■ **TASK OBJECTIVE**
Take the line containing "(Leaf Anonymous (VBool" as the first and the last line of the records below as the end, and please set down only what lies between them exactly, both ends included.

BEGIN DATA EXCERPTS

Lemma decode_first_safe {A} (decode_ib : IR A) P payload : safe decode_ib P →
  bytes_ok payload → small payload → total (decode_first_invoke_response_ib payload decode_ib) P.
Proof.
  intros Hd. apply (safe_message _ _ (from_option P True)); [|intros o Ho; by apply safe_ok_or].
  apply walk_safe; [|done]. intros s el Hs _ _. apply safe_safe1. unfold invoke_responses_step.
  repeat case_match; try (by apply safe_skip_other).
  eapply safe_bind; [by apply safe_first|]. intros [b [d|] ] Hd'; by apply safe_ret.
Qed.

Lemma safe_write_data : safe decode_write_attribute_data_ib write_in.
Proof.
  eapply (safe_bind _ _ (λ s, ids_in s.1.1 ∧ from_option element_raw True s.2)).
  - apply walk_safe; [|done]. intros [p raw] el [Hp Hraw] [_ Hv] Hne.
    assert (Ho : safe1 (el_value el) (skip_other (p, raw) el) (λ s, ids_in s.1.1 ∧ from_option element_raw True s.2)).
    { apply safe_safe1. by apply safe_skip_other. }
    assert (Hcp : safe1 (el_value el) (let! raw := copy_to_vec ImTlv Anonymous (el_value el) in ret (p, Some raw))
              (λ s, ids_in s.1.1 ∧ from_option element_raw True s.2)).
    { eapply safe1_bind; [by apply safe_copy_im|]. intros b Hb. by apply safe_ret. }
    unfold write_data_step. repeat case_match; try exact Ho; try exact Hcp.
    apply safe_safe1. by safe_map safe_attribute_path.
  - intros [p raw] [Hp Hraw]. cbn [fst snd] in *.
    eapply safe_bind; [by apply (safe_ok_or raw _ element_raw)|]. intros b Hb. by apply safe_ret.
Qed.

Lemma decode_write_request_safe payload : bytes_ok payload → small payload →
  total (decode_write_request payload) (λ r, Forall write_in (wr_writes r)).
Proof.
  intros Hb Hs. assert (Hw : safe decode_write_requests_array (Forall write_in)).
  { apply walk_safe; [|done]. intros ws el Hws _ _. apply safe_safe1. unfold write_requests_step.
    case_match; try apply safe_throw; try (by apply safe_skip_then).
    safe_map safe_write_data. apply Forall_app. split; [done|]. by apply Forall_singleton. }
  revert Hb Hs. apply safe_payload, walk_safe; [|done]. intros r el Hr _ _. apply safe_safe1.
  unfold write_request_step.
  repeat case_match; try (by apply safe_skip_other); try (by apply safe_ret). by safe_map Hw.
Qed.

Lemma safe_status_code : safe decode_status_ib_code (from_option (in_u 8) True).
Proof.
  apply walk_safe; [|done]. intros s el Hs _ _. apply safe_safe1. unfold status_code_step.
  repeat case_match; try (by apply safe_skip_other). by safe_map safe_narrow_im.
Qed.

Lemma safe_attribute_status : safe decode_attribute_status_ib (in_u 8).
Proof.
  eapply (safe_bind _ _ (from_option (in_u 8) True)); [|intros o Ho; by apply safe_ok_or].
  apply walk_safe; [|done]. intros s el Hs _ _. apply safe_safe1. unfold attribute_status_step.
  repeat case_match; try (by apply safe_skip_other). 
  eapply safe_bind; [apply safe_status_code|]. intros [v|] Hv; by apply safe_ret.
Qed.

Lemma decode_write_response_safe payload : bytes_ok payload → small payload →
  total (decode_write_response payload) (in_u 8).
Proof.
  apply (safe_message _ _ (from_option (in_u 8) True)); [|intros o Ho; by apply safe_ok_or].
  apply walk_safe; [|done]. intros s el Hs _ _. apply safe_safe1. unfold write_response_step.
  repeat case_match; try (by apply safe_skip_other).
  eapply safe_bind; [apply safe_first, safe_attribute_status|]. intros [b [v|] ] Hv; by apply safe_ret.
Qed.

Lemma decode_status_response_safe payload : bytes_ok payload → small payload →
  total (decode_status_response payload) (in_u 8).
Proof.
  apply (safe_message _ _ (from_option (in_u 8) True)); [|intros o Ho; by apply safe_ok_or].
  apply safe_scalars; [|done]. intros s el Hs _. unfold status_response_step.
  repeat case_match; try (by apply safe_ret). by safe_map safe_narrow_im.
Qed.

(** ** Properties *)

(** Requests survive the wire: what the controller encodes as an invoke
    (plain or timed, with or without command fields) or as a write, the device
    decodes to the same path, timed flag and payload, the payload re-tagged
    anonymous. *)
Theorem requests_round_trip ep cl id f t timed :
  ids_ok ep cl (Some id) → struct_ok f → wf_tree t → small (enc_tree t) →
  (∃ b, encode_invoke_request_inner ep cl id (struct_raw f) timed = Ok b ∧
     (small b → decode_invoke_request b =
        Ok {| ir_endpoint := ep; ir_cluster := cl; ir_command := id;
              ir_fields := default [] (anon_raw f); ir_suppress := false; ir_timed := timed |})) ∧
  (∃ b, encode_write_request_inner ep cl id (enc_tree t) timed = Ok b ∧
     (small b → decode_write_request b =
        Ok {| wr_timed := timed; wr_suppress := false;
              wr_writes := [{| wa_path := (Some ep, Some cl, Some id);
                               wa_data := enc_tree (retag Anonymous t); wa_append := false |}] |})).
Proof.
  intros Hi Hf Ht Hs. split; eexists; split.
  - by apply invoke_request_eq.
  - intros Hb. by apply decode_invoke_request_at.
  - by apply write_request_eq.
  - intros Hb. by apply decode_write_request_at.
Qed.

(** A MoveToLevel-like timed invoke and a boolean write on endpoint 1. *)
Lemma requests_round_trip_witness :
  (∃ b, encode_invoke_request_timed 1 8 4 (Some [0x15; 0x24; 0; 9; 0x18]) = Ok b ∧
     decode_invoke_request b =
       Ok {| ir_endpoint := 1; ir_cluster := 8; ir_command := 4;
             ir_fields := [0x15; 0x24; 0; 9; 0x18]; ir_suppress := false; ir_timed := true |}) ∧
  (∃ b, encode_write_request_tlv_timed 1 8 4 [9] = Ok b ∧
     decode_write_request b =
       Ok {| wr_timed := true; wr_suppress := false;
             wr_writes := [{| wa_path := (Some 1, Some 8, Some 4); wa_data := [9]; wa_append := false |}] |}).
Proof.
  destruct (requests_round_trip 1 8 4 (Some (Anonymous, [Leaf (Context 0) (VUint 9)]))
    (Leaf Anonymous (VBool true)) true) as [ (b & Hb & Hd) (b' & Hb' & Hd')].
  - done.
  - split; [|done]. cbn. unfold in_u. lia.
  - done.
  - done.
  - split.
    + exists b. split; [exact Hb|]. apply Hd. vm_compute in Hb. by injection Hb as <-.
    + exists b'. split; [exact Hb'|]. apply Hd'. vm_compute in Hb'. by injection Hb' as <-.
Defined.

(** Responses survive the wire: both invoke-response decoders read back the
    status and cluster status of a status response and the success and fields
    of a data response, a write response is read as the status of its first
    path, and a StatusResponse as its code. *)
Theorem responses_round_trip ep cl cmd st cs f r rs :
  ids_ok ep cl (Some cmd) → status_ok st cs → struct_ok f → Forall write_result_ok (r :: rs) →
  (∃ b, encode_invoke_response_status ep cl cmd st cs = Ok b ∧
     (small b → decode_invoke_response b = Ok {| io_status := st; io_cluster_status := cs |} ∧
        decode_invoke_response_data b =
          Ok {| id_status := st; id_cluster_status := cs; id_fields := None |})) ∧
  (∃ b, encode_invoke_response_data ep cl cmd (default [] (struct_raw f)) = Ok b ∧
     (small b → decode_invoke_response b = Ok {| io_status := 0; io_cluster_status := None |} ∧
        decode_invoke_response_data b =
          Ok {| id_status := 0; id_cluster_status := None; id_fields := anon_raw f |})) ∧
  (∃ b, encode_write_response (r :: rs) = Ok b ∧ (small b → decode_write_response b = Ok r.2)) ∧
  (∃ b, encode_status_response (E:=Empty_set) st = Ok b ∧ (small b → decode_status_response b = Ok st)).
Proof.
  intros Hi Hs Hf Hrs. split_and!.
  - eexists; split; [apply response_status_eq|]. intros Hb. by apply decode_response_status_at.
  - eexists; split; [by apply response_data_eq|]. intros Hb. by apply decode_response_data_at.
  - eexists; split; [apply write_response_eq|]. intros Hb. by apply decode_write_response_at.
  - apply status_response_at, Hs.
Qed.

Lemma responses_round_trip_witness :
  ∃ b, encode_invoke_response_status 1 6 2 1 (Some 7) = Ok b ∧
    decode_invoke_response b = Ok {| io_status := 1; io_cluster_status := Some 7 |}.
Proof.
  destruct (responses_round_trip 1 6 2 1 (Some 7) None (1, 6, 0, 0) []) as [ (b & Hb & Hd) _]; try done.
  { by apply Forall_singleton. }
  exists b. split; [exact Hb|]. apply Hd. vm_compute in Hb. by injection Hb as <-.
Defined.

END DATA EXCERPTS

■ **EXERCISE OUTPUT**
    (Leaf Anonymous (VBool true)) true) as [ (b & Hb & Hd) (b' & Hb' & Hd')].
  - done.
  - split; [|done]. cbn. unfold in_u. lia.
  - done.
  - done.
  - split.
    + exists b. split; [exact Hb|]. apply Hd. vm_compute in Hb. by injection Hb as <-.
    + exists b'. split; [exact Hb'|]. apply Hd'. vm_compute in Hb'. by injection Hb' as <-.
Defined.

(** Responses survive the wire: both invoke-response decoders read back the
    status and cluster status of a status response and the success and fields
    of a data response, a write response is read as the status of its first
    path, and a StatusResponse as its code. *)
Theorem responses_round_trip ep cl cmd st cs f r rs :
  ids_ok ep cl (Some cmd) → status_ok st cs → struct_ok f → Forall write_result_ok (r :: rs) →
  (∃ b, encode_invoke_response_status ep cl cmd st cs = Ok b ∧
     (small b → decode_invoke_response b = Ok {| io_status := st; io_cluster_status := cs |} ∧
        decode_invoke_response_data b =
          Ok {| id_status := st; id_cluster_status := cs; id_fields := None |})) ∧
  (∃ b, encode_invoke_response_data ep cl cmd (default [] (struct_raw f)) = Ok b ∧
     (small b → decode_invoke_response b = Ok {| io_status := 0; io_cluster_status := None |} ∧
        decode_invoke_response_data b =
          Ok {| id_status := 0; id_cluster_status := None; id_fields := anon_raw f |})) ∧
  (∃ b, encode_write_response (r :: rs) = Ok b ∧ (small b → decode_write_response b = Ok r.2)) ∧
  (∃ b, encode_status_response (E:=Empty_set) st = Ok b ∧ (small b → decode_status_response b = Ok st)).
Proof.
  intros Hi Hs Hf Hrs. split_and!.
  - eexists; split; [apply response_status_eq|]. intros Hb. by apply decode_response_status_at.
  - eexists; split; [by apply response_data_eq|]. intros Hb. by apply decode_response_data_at.
  - eexists; split; [apply write_response_eq|]. intros Hb. by apply decode_write_response_at.
  - apply status_response_at, Hs.
Qed.

Lemma responses_round_trip_witness :
  ∃ b, encode_invoke_response_status 1 6 2 1 (Some 7) = Ok b ∧
    decode_invoke_response b = Ok {| io_status := 1; io_cluster_status := Some 7 |}.
Proof.
  destruct (responses_round_trip 1 6 2 1 (Some 7) None (1, 6, 0, 0) []) as [ (b & Hb & Hd) _]; try done.
  { by apply Forall_singleton. }
  exists b. split; [exact Hb|]. apply Hd. vm_compute in Hb. by injection Hb as <-.
Defined.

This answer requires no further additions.